Getting More Out of Data Competition Results With Pareto Fronts (2019-US-30MP-161)
Sep 12, 2019 6:53 AM
| Last Modified: Nov 4, 2019 8:03 AM
Christine Anderson-Cook, Scientist, Los Alamos National Laboratory Lu Lu, Assistant Professor, University of South Florida Sarah Burke, Statistician, The Perduco Group
Data competitions have attracted considerable attention among the world’s community of data and analytics scientists, as well as discipline-specific subject matter experts. Their broad involvement provides a model of crowdsourcing for business and government to solve tough high-impact problems in a cost-effective way. Typically winners are determined through a leaderboard formula that needs to be static throughout the competition, with fixed rewards and penalties for patterns of correct and incorrect responses for different aspects of the solution.
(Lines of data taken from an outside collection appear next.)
(** * Numbers in a column *)
Definition is_uint (z : Z) : Prop := 0 <= z < two64.
Lemma uint_read v : Forall is_uint v -> parse_s (print_s (UintArray.numbers v)) = Some (UintArray.numbers v) /\ map elem_uint (map (fun n => JNum (fmt_d n)) v) = v.
Proof.
  intros Hv. split.
  - unfold UintArray.numbers. rewrite parse_print_s.
    + cbn [clean]. rewrite map_map. reflexivity.
    + cbn [well_formed]. apply forallb_forall. intros j (n & <- & Hn)%in_map_iff. cbn. apply number_text_fmt_d.
      apply list_elem_of_In in Hn. eapply Forall_forall in Hv; [|exact Hn]. unfold is_uint in Hv. lia.
  - induction Hv as [|n v Hn Hv IH]; [done|]. cbn [map]. rewrite IH. cbn [elem_uint]. by rewrite ParseUint_fmt_d.
Qed.
Lemma Slice_New_uint v : Forall is_uint v -> UintArray.Slice (UintArray.NewUintArray v) = v.
Proof.
  intros Hv. destruct v as [|n v]; [done|]. destruct (uint_read (n :: v) Hv) as [H1 H2].
  unfold UintArray.NewUintArray, UintArray.Slice. change (str_eqb (print_s (UintArray.numbers (n :: v))) "" || _) with false. cbv iota.
  unfold decode_slice. rewrite H1. exact H2.
Qed.
Lemma Slice_uint i : Forall is_uint (UintArray.Slice i).
Proof.
  unfold UintArray.Slice, decode_slice. destruct (_ || _); [constructor|]. destruct (parse_s i) as [[| | | |l|]|]; try constructor.
  apply Forall_map, Forall_forall. intros j _. unfold elem_uint, is_uint. destruct j; try (unfold two64; lia).
  destruct (ParseUint literal) as [z|] eqn:E; cbn; [|unfold two64; lia]. unfold ParseUint in E. repeat case_match; simplify_eq. lia.
Qed.
(** * Conversions *)
Definition convertParts (parts : list Part) : list OaiPart :=
  omap (fun p => match p with
                 | TextPart text => Some (mkOaiPart PartTypeText text None)
                 | ImageUrlPart _ url detail => Some (mkOaiPart PartTypeImageURL "" (Some (url, detail)))
                 | OtherPart _ _ => None
                 end) parts.
Definition convertTools (tools : list Tool) : list Tool :=
  map (fun t => mkTool t.(ToolType) (mkDefinition t.(Definition_).(DName) t.(Definition_).(Description) t.(Definition_).(Parameters_))) tools.
Definition convertToolCalls (calls : list ToolCall) : list OaiToolCall :=
  map (fun c => mkOaiCall None c.(ID) c.(TType) c.(Function_).(FName) c.(Function_).(Arguments)) calls.
Definition convertMessages (messages : list Message) : list OaiMessage :=
  map (fun m => mkOaiMessage m.(Role) (match m.(Parts) with [] => m.(Content) | _ => "" end) (convertParts m.(Parts))
                  (convertToolCalls m.(ToolCalls)) m.(ToolCallID) m.(Name)) messages.
Definition convertRequest (req : ChatRequest) : OaiRequest :=
  mkOaiRequest req.(Model) req.(MaxTokens) (default F0 req.(Temperature)) (default F0 req.(TopP))
    (convertMessages req.(Messages)) (convertTools req.(Tools)) req.(ToolChoice).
However, for different uses of the solution, these aspects might be more or less important. By using the existing capability for constructing flexible high-dimensional Pareto fronts in JMP, it is possible to explore and identify various solutions with their strengths and weaknesses. Pareto fronts allow the user to identify all of the objectively superior solutions across all possible weightings of the different elements of the solution, and discard non-competitive solutions. The approach to using multiple Pareto fronts to highlight different "best" solutions will be demonstrated through a recently completed data competition focused on detecting, identifying and locating radioactive sources in an urban environment (https://www.topcoder.com/lp/detect-radiation).